Each line of the entries that mentions the string "Module" needs to be reported.

■ Information supplied
◇ ◇ ◇ ◇ ◇ ◇ ◇

(** * Heuristic linguistic risk scorer: [text_analyzer.py] and its caller in [app.py]

    A shallow embedding of [TextAnalyzer] (the five sub-scores, their weighted
    combination, the warning flags and the verdict) and of [predict_news],
    followed by the properties the specification states about them.

    Modelling conventions.
    - A Python [str] is a sequence of Unicode code points: [str := list N].
    - Python floats are modelled by exact rationals ([Q]); equalities between
      scores are therefore stated with [==] and rounding error is not modelled.
    - The whitespace table used by [str.strip] and [str.split] is small and is
      written out in full ([isspace]).  The alphabetic / upper-case / lower-case
      tables of the Python runtime are not part of the repository: they are the
      fields of the class [UnicodeData], and every theorem holds for any such
      tables.  [ascii_tables] is the fragment for code points below 128, used
      to run the definitions on concrete texts.
    - A Python [dict] with string keys is a [gmap string value]. *)

From Stdlib Require Import Ascii QArith Qminmax Qround Lqa.
From stdpp Require Import base list strings gmap.

(** ** Python strings *)

Module PyStr.

Definition char := N.
Definition str := list char.

(** A literal of the source, given by its ASCII spelling. *)
Definition lit (s : string) : str :=
  List.map Ascii.N_of_ascii (String.list_ascii_of_string s).

(** A character of the source, given by its ASCII spelling. *)
Definition chr (a : Ascii.ascii) : char := Ascii.N_of_ascii a.
Arguments chr a%_char.

(** [c.isspace()]: the code points Python treats as whitespace. *)
Definition isspace (c : char) : bool :=
  ((9 <=? c) && (c <=? 13) || (28 <=? c) && (c <=? 32)
   || (c =? 133) || (c =? 160) || (c =? 5760)
   || (8192 <=? c) && (c <=? 8202)
   || (c =? 8232) || (c =? 8233) || (c =? 8239) || (c =? 8287)
   || (c =? 12288))%N.

(** The tables of the Python runtime that the analyzer consults:
    [c.isalpha()], [c.isupper()] and [s.lower()]. *)
Class UnicodeData := {
  isalpha : char -> bool;
  isupper : char -> bool;
  lower : str -> str
}.

Definition ascii_isupper (c : char) : bool := ((65 <=? c) && (c <=? 90))%N.
Definition ascii_islower (c : char) : bool := ((97 <=? c) && (c <=? 122))%N.
Definition ascii_tolower (c : char) : char :=
  if ascii_isupper c then (c + 32)%N else c.

(** The tables restricted to code points below 128. *)
Definition ascii_tables : UnicodeData := {|
  isalpha := fun c => ascii_isupper c || ascii_islower c;
  isupper := ascii_isupper;
  lower := List.map ascii_tolower
|}.

(** [s.lstrip()], [s.rstrip()], [s.strip()] *)
Fixpoint lstrip (s : str) : str :=
  match s with
  | [] => []
  | c :: s' => if isspace c then lstrip s' else s
  end.

Definition rstrip (s : str) : str := rev (lstrip (rev s)).

Definition strip (s : str) : str := rstrip (lstrip s).

(** [s.split()]: the maximal whitespace-free pieces of [s], in order.
    [cur] is the piece being read, most recent character first. *)
Fixpoint split_from (cur : str) (s : str) : list str :=
  match s with
  | [] => match cur with [] => [] | _ => [rev cur] end
  | c :: s' =>
      if isspace c then
        match cur with
        | [] => split_from [] s'
        | _ => rev cur :: split_from [] s'
        end
      else split_from (c :: cur) s'
  end.

Definition split (s : str) : list str := split_from [] s.

(** [s.startswith(p)] *)
Fixpoint startswith (p s : str) : bool :=
  match p, s with
  | [], _ => true
  | _ :: _, [] => false
  | a :: p', b :: s' => (a =? b)%N && startswith p' s'
  end.

(** [w in s] *)
Fixpoint contains (w s : str) : bool :=
  startswith w s ||
  match s with
  | [] => false
  | _ :: s' => contains w s'
  end.

(** [s.count(sub)]: occurrences of [sub] found scanning left to right,
    resuming after each occurrence.  [skip] is the number of characters
    of the last occurrence still to be passed over. *)
Fixpoint count_from (sub : str) (skip : nat) (s : str) : nat :=
  match s with
  | [] => 0
  | _ :: s' =>
      match skip with
      | S k => count_from sub k s'
      | O =>
          if startswith sub s
          then S (count_from sub (length sub - 1) s')
          else count_from sub 0 s'
      end
  end.

Definition count (sub s : str) : nat :=
  match sub with
  | [] => S (length s)
  | _ => count_from sub 0 s
  end.

(** Length of the run of [c] at the head of [s]. *)
Fixpoint run_length (c : char) (s : str) : nat :=
  match s with
  | a :: s' => if (a =? c)%N then S (run_length c s') else 0
  | [] => 0
  end.

(** [re.findall(r'c{k,}', s)] for [k >= 1]: at each position the greedy
    repetition takes the whole run of [c]; when that run has at least [k]
    characters it is a match and the search resumes after it. *)
Fixpoint findall_from (c : char) (k : nat) (skip : nat) (s : str) : list str :=
  match s with
  | [] => []
  | _ :: s' =>
      match skip with
      | S j => findall_from c k j s'
      | O =>
          let n := run_length c s in
          if (k <=? n)%nat
          then replicate n c :: findall_from c k (n - 1) s'
          else findall_from c k 0 s'
      end
  end.

Definition findall_rep (c : char) (k : nat) (s : str) : list str :=
  findall_from c k 0 s.

End PyStr.

(** ** Python numbers and values *)

Module Py.
Import PyStr.

(** An [int] used where a float is expected. *)
Definition Qnat (n : nat) : Q := inject_Z (Z.of_nat n).

(** [a > b] on floats. *)
Definition gt (a b : Q) : bool := negb (Qle_bool a b).

(** Nearest integer, ties to the even one. *)
Definition round_half_even (q : Q) : Z :=
  let f := Qfloor q in
  match (q - inject_Z f ?= 1 # 2)%Q with
  | Lt => f
  | Gt => (f + 1)%Z
  | Eq => if Z.even f then f else (f + 1)%Z
  end.

(** [round(x, ndigits)] *)
Definition round (x : Q) (ndigits : nat) : Q :=
  let scale := inject_Z (10 ^ Z.of_nat ndigits) in
  (inject_Z (round_half_even (x * scale)) / scale)%Q.

(** The values stored in the dictionaries the program returns. *)
#[warnings="-register-all"]
Inductive value :=
| VFloat (x : Q)
| VStr (s : str)
| VList (l : list str)
| VDict (d : gmap string value).

End Py.

(** ** [text_analyzer.py] *)

Module TextAnalyzer.
Import PyStr Py.

Section Analyzer.
Context `{UnicodeData}.
Local Open Scope Q_scope.

Definition sensational_keywords : list str :=
  lit <$>
  [ "shocking"; "banned"; "exposed"; "truth"; "breaking";
    "urgent"; "alert"; "scandal"; "secret"; "revealed";
    "unbelievable"; "miracle"; "warning"; "danger"; "crisis";
    "leaked"; "exclusive"; "bombshell"; "proof"; "evidence" ]%string.

Definition emotional_words : list str :=
  lit <$>
  [ "fear"; "angry"; "hate"; "love"; "terrifying";
    "amazing"; "horrible"; "disgusting"; "outrageous" ]%string.

(** [sum(1 for word in words if word in text_lower)] *)
Definition keyword_count (words : list str) (text_lower : str) : nat :=
  length (List.filter (fun word => contains word text_lower) words).

Definition _check_sensationalism (text : str) : Q :=
  let text_lower := lower text in
  let count := keyword_count sensational_keywords text_lower in
  let score := Qmin (Qnat count / 3.0) 1.0 in
  score.

Definition _check_punctuation (text : str) : Q :=
  let exclamations := count (lit "!") text in
  let questions := count (lit "?") text in
  let interrobangs := count (lit "?!") text in
  let ellipses := length (findall_rep (chr ".") 3 text) in
  let multiple_exclaim := length (findall_rep (chr "!") 2 text) in
  let total_anomalies :=
    (Qnat exclamations / 3) + (Qnat questions / 3) +
    (Qnat interrobangs * 2) + (Qnat ellipses * 1.5) +
    (Qnat multiple_exclaim * 3) in
  let score := Qmin (total_anomalies / 5.0) 1.0 in
  score.

Definition _check_capitalization (text : str) : Q :=
  match text with
  | [] => 0.0
  | _ =>
      let letters := List.filter isalpha text in
      match letters with
      | [] => 0.0
      | _ =>
          let caps_ratio :=
            Qnat (length (List.filter isupper letters)) / Qnat (length letters) in
          if gt caps_ratio 0.6 then 1.0
          else if gt caps_ratio 0.4 then 0.7
          else if gt caps_ratio 0.2 then 0.4
          else caps_ratio * 2
      end
  end.

Definition _check_length (text headline : str) : Q :=
  let word_count := length (split text) in
  if (word_count <? 50)%nat then 1.0 - (Qnat word_count / 50.0)
  else if (word_count <? 100)%nat then 0.3
  else 0.0.

Definition _check_emotional_content (text : str) : Q :=
  let text_lower := lower text in
  let count := keyword_count emotional_words text_lower in
  let score := Qmin (Qnat count / 4.0) 1.0 in
  score.

(** The sign that opens every flag: U+26A0 U+FE0F. *)
Definition warning_sign : str := [9888; 65039]%N.

Definition _generate_flags (sensational punctuation caps length : Q) : list str :=
  let flags := [] in
  let flags :=
    if gt sensational 0.5
    then flags ++ [warning_sign ++ lit " Sensationalist language detected"]
    else flags in
  let flags :=
    if gt punctuation 0.6
    then flags ++ [warning_sign ++ lit " Excessive punctuation"]
    else flags in
  let flags :=
    if gt caps 0.6
    then flags ++ [warning_sign ++ lit " Excessive capitalization (shouting)"]
    else flags in
  let flags :=
    if gt length 0.7
    then flags ++ [warning_sign ++ lit " Suspiciously short content"]
    else flags in
  flags.

(** [body] defaults to the empty string in the source. *)
Definition analyze (headline body : str) : Q * gmap string value :=
  let text := strip (headline ++ lit " " ++ body) in
  match text with
  | [] => (0.0, {[ "error"%string := VStr (lit "Empty text") ]})
  | _ =>
      let sensational_score := _check_sensationalism text in
      let punctuation_score := _check_punctuation text in
      let caps_score := _check_capitalization text in
      let length_score := _check_length text headline in
      let emotional_score := _check_emotional_content text in
      let risk_score :=
        sensational_score * 0.30 +
        punctuation_score * 0.20 +
        caps_score * 0.20 +
        length_score * 0.15 +
        emotional_score * 0.15 in
      let risk_score := Qmax 0.0 (Qmin 1.0 risk_score) in
      let details : gmap string value :=
        list_to_map
          [ ("sensational_score"%string, VFloat (round sensational_score 3));
            ("punctuation_score"%string, VFloat (round punctuation_score 3));
            ("caps_score"%string, VFloat (round caps_score 3));
            ("length_score"%string, VFloat (round length_score 3));
            ("emotional_score"%string, VFloat (round emotional_score 3));
            ("overall_risk"%string, VFloat (round risk_score 3));
            ("flags"%string,
              VList (_generate_flags sensational_score punctuation_score
                                     caps_score length_score)) ] in
      (risk_score, details)
  end.

Definition get_verdict (risk_score : Q) : str :=
  if gt risk_score 0.7 then lit "HIGH RISK"
  else if gt risk_score 0.4 then lit "MODERATE RISK"
  else lit "LOW RISK".

End Analyzer.
End TextAnalyzer.

(** ** [app.py] *)

Module App.
Import PyStr Py.

Section Predict.
Context `{UnicodeData}.
Local Open Scope Q_scope.

(** The trained artefacts loaded at start-up are not part of the repository:
    [preprocess_text] followed by the vectorizer and [model.predict_proba]
    gives the pair (probability of fake, probability of real), and
    [model_name] is [metadata['model_name']].  The unused [ml_prediction]
    is left out. *)
Variable preprocess_text : str -> str.
Variable predict_proba : str -> Q * Q.
Variable model_name : str.

Definition predict_news (headline body : str) : gmap string value :=
  let content := strip (headline ++ lit " " ++ body) in
  match content with
  | [] => {[ "error"%string := VStr (lit "Please provide some text to analyze") ]}
  | _ =>
      let cleaned := preprocess_text content in
      let ml_probability := predict_proba cleaned in
      let ml_fake_score := fst ml_probability in
      let '(heuristic_score, heuristic_details) :=
        TextAnalyzer.analyze headline body in
      let final_score := (ml_fake_score * 0.6) + (heuristic_score * 0.4) in
      let '(verdict, color, confidence) :=
        if gt final_score 0.7 then
          (lit "HIGH RISK - Likely Fake News", lit "danger", final_score * 100)
        else if gt final_score 0.4 then
          (lit "MODERATE RISK - Verify Sources", lit "warning", final_score * 100)
        else
          (lit "LOW RISK - Appears Legitimate", lit "success",
            (1 - final_score) * 100) in
      list_to_map
        [ ("verdict"%string, VStr verdict);
          ("color"%string, VStr color);
          ("confidence"%string, VFloat (round confidence 2));
          ("final_score"%string, VFloat (round final_score 3));
          ("ml_score"%string, VFloat (round ml_fake_score 3));
          ("heuristic_score"%string, VFloat (round heuristic_score 3));
          ("ml_confidence"%string,
            VDict (list_to_map
              [ ("fake"%string, VFloat (round (fst ml_probability * 100) 2));
                ("real"%string, VFloat (round (snd ml_probability * 100) 2)) ]));
          ("heuristic_details"%string, VDict heuristic_details);
          ("model_name"%string, VStr model_name) ]
  end.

◇ ◇ ◇ ◇ ◇ ◇ ◇

■ Response to this task
Module PyStr.
Module Py.
Module TextAnalyzer.
Module App.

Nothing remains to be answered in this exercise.